§ INSTRUCTIONS FOR THE TASK: Every line below containing the word "Some" should be found and copied.
** Opening EXTRACTED RECORDS block **
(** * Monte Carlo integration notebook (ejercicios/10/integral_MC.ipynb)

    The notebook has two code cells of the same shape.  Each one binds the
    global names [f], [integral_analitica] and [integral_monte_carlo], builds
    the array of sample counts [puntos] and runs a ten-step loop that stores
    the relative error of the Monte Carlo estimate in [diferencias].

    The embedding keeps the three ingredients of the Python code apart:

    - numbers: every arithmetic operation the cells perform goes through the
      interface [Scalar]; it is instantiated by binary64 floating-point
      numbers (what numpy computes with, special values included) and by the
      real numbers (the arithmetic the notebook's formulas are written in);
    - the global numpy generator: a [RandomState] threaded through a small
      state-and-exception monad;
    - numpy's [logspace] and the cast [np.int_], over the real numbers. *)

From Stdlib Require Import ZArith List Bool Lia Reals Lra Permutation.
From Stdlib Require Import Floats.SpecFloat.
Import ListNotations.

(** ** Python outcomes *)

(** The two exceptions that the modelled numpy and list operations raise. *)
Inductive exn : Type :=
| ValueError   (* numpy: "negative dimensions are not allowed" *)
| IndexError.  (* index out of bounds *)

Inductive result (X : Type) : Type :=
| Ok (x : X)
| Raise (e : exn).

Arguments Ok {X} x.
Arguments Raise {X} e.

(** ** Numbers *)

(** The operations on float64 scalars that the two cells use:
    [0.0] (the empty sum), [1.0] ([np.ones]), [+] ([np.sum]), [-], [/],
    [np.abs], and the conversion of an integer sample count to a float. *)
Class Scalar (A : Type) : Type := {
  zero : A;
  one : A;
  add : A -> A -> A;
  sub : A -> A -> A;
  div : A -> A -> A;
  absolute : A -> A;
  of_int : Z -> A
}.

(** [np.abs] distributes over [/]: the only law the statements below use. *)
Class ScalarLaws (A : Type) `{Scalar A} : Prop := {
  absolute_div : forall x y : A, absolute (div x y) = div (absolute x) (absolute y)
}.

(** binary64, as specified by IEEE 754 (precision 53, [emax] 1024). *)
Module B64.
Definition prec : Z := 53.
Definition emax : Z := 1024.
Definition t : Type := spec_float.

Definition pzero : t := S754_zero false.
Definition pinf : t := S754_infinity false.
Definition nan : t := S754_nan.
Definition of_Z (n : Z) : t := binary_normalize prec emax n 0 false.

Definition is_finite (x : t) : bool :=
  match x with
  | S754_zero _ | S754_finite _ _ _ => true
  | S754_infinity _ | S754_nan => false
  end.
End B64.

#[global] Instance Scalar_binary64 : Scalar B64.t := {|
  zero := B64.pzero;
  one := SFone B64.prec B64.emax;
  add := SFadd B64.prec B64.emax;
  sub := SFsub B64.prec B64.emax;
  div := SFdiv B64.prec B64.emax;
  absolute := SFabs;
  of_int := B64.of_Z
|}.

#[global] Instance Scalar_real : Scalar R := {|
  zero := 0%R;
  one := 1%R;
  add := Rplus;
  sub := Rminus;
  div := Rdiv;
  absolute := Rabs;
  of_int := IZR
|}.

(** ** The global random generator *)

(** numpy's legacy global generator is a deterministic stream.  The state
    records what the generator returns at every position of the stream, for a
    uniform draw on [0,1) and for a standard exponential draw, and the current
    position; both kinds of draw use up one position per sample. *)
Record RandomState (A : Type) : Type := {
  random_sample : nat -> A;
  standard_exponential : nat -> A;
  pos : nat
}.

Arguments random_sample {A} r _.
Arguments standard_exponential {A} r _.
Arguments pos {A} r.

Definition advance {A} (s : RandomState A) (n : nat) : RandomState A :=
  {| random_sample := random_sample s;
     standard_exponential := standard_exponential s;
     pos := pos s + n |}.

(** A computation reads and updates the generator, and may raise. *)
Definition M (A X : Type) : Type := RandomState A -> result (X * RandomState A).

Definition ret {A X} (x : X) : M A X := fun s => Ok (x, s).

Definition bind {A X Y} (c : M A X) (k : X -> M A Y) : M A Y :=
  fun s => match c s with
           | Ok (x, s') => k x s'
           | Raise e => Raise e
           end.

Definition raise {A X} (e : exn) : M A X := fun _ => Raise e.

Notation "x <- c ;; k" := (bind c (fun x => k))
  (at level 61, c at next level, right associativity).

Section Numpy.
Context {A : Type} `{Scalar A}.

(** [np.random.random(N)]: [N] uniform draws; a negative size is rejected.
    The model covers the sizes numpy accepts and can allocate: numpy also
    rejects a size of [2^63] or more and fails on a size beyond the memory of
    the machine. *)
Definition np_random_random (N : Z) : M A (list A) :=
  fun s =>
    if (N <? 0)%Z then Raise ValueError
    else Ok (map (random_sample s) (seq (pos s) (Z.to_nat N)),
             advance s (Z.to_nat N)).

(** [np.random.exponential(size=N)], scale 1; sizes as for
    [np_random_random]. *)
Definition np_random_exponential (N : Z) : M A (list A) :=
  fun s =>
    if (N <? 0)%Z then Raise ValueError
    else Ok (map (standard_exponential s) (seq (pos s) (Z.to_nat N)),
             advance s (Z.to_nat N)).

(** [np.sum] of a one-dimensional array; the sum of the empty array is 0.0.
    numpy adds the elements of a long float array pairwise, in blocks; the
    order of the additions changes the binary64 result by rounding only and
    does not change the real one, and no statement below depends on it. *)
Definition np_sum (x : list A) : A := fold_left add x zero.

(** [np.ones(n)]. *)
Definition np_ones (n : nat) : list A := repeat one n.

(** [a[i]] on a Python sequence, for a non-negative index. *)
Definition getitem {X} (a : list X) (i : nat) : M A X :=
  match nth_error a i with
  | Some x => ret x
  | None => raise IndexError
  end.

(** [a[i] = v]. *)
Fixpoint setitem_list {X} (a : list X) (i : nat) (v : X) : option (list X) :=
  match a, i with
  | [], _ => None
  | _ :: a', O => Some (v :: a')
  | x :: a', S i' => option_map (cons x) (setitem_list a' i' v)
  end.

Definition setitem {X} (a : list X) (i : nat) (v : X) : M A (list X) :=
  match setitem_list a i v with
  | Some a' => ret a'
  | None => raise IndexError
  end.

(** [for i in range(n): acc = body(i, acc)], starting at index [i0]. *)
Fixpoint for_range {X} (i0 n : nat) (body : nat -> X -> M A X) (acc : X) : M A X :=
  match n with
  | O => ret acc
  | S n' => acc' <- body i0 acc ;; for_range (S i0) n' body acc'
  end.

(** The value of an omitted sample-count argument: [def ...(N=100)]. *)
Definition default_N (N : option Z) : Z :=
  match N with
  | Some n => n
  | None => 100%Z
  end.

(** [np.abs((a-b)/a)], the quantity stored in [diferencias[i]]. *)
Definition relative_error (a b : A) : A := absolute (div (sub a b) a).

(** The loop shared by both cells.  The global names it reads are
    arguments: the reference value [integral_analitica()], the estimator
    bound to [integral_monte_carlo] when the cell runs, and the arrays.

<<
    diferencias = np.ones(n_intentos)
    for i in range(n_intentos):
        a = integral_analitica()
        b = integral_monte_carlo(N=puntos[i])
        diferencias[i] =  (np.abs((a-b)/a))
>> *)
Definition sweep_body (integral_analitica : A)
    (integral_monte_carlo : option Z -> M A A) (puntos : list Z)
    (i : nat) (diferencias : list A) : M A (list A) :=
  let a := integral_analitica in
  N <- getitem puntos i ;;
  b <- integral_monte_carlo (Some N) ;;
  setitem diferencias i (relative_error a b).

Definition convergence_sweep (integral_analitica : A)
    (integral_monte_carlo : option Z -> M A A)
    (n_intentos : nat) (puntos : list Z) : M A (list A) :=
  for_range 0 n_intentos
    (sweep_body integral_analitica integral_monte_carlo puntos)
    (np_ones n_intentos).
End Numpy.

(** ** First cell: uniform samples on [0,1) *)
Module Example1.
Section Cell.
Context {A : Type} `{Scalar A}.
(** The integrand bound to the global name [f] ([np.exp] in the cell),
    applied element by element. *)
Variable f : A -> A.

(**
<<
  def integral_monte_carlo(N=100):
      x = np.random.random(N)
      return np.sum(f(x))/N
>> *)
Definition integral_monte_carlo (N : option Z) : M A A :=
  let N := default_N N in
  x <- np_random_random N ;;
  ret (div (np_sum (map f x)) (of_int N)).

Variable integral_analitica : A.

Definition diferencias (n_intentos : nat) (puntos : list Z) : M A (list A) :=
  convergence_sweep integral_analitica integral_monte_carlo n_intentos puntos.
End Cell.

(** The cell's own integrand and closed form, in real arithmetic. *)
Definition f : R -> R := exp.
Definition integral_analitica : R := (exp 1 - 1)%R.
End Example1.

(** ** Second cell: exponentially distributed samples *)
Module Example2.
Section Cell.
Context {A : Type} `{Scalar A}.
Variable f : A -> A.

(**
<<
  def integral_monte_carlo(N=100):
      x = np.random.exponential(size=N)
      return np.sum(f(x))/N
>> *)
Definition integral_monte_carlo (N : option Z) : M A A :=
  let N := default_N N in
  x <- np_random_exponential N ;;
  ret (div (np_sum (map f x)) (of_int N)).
** Closing EXTRACTED RECORDS block **
§ OUTPUT BELOW:
  | Some x => ret x
  | _ :: a', O => Some (v :: a')
  | Some a' => ret a'
  | Some n => n
  b <- integral_monte_carlo (Some N) ;;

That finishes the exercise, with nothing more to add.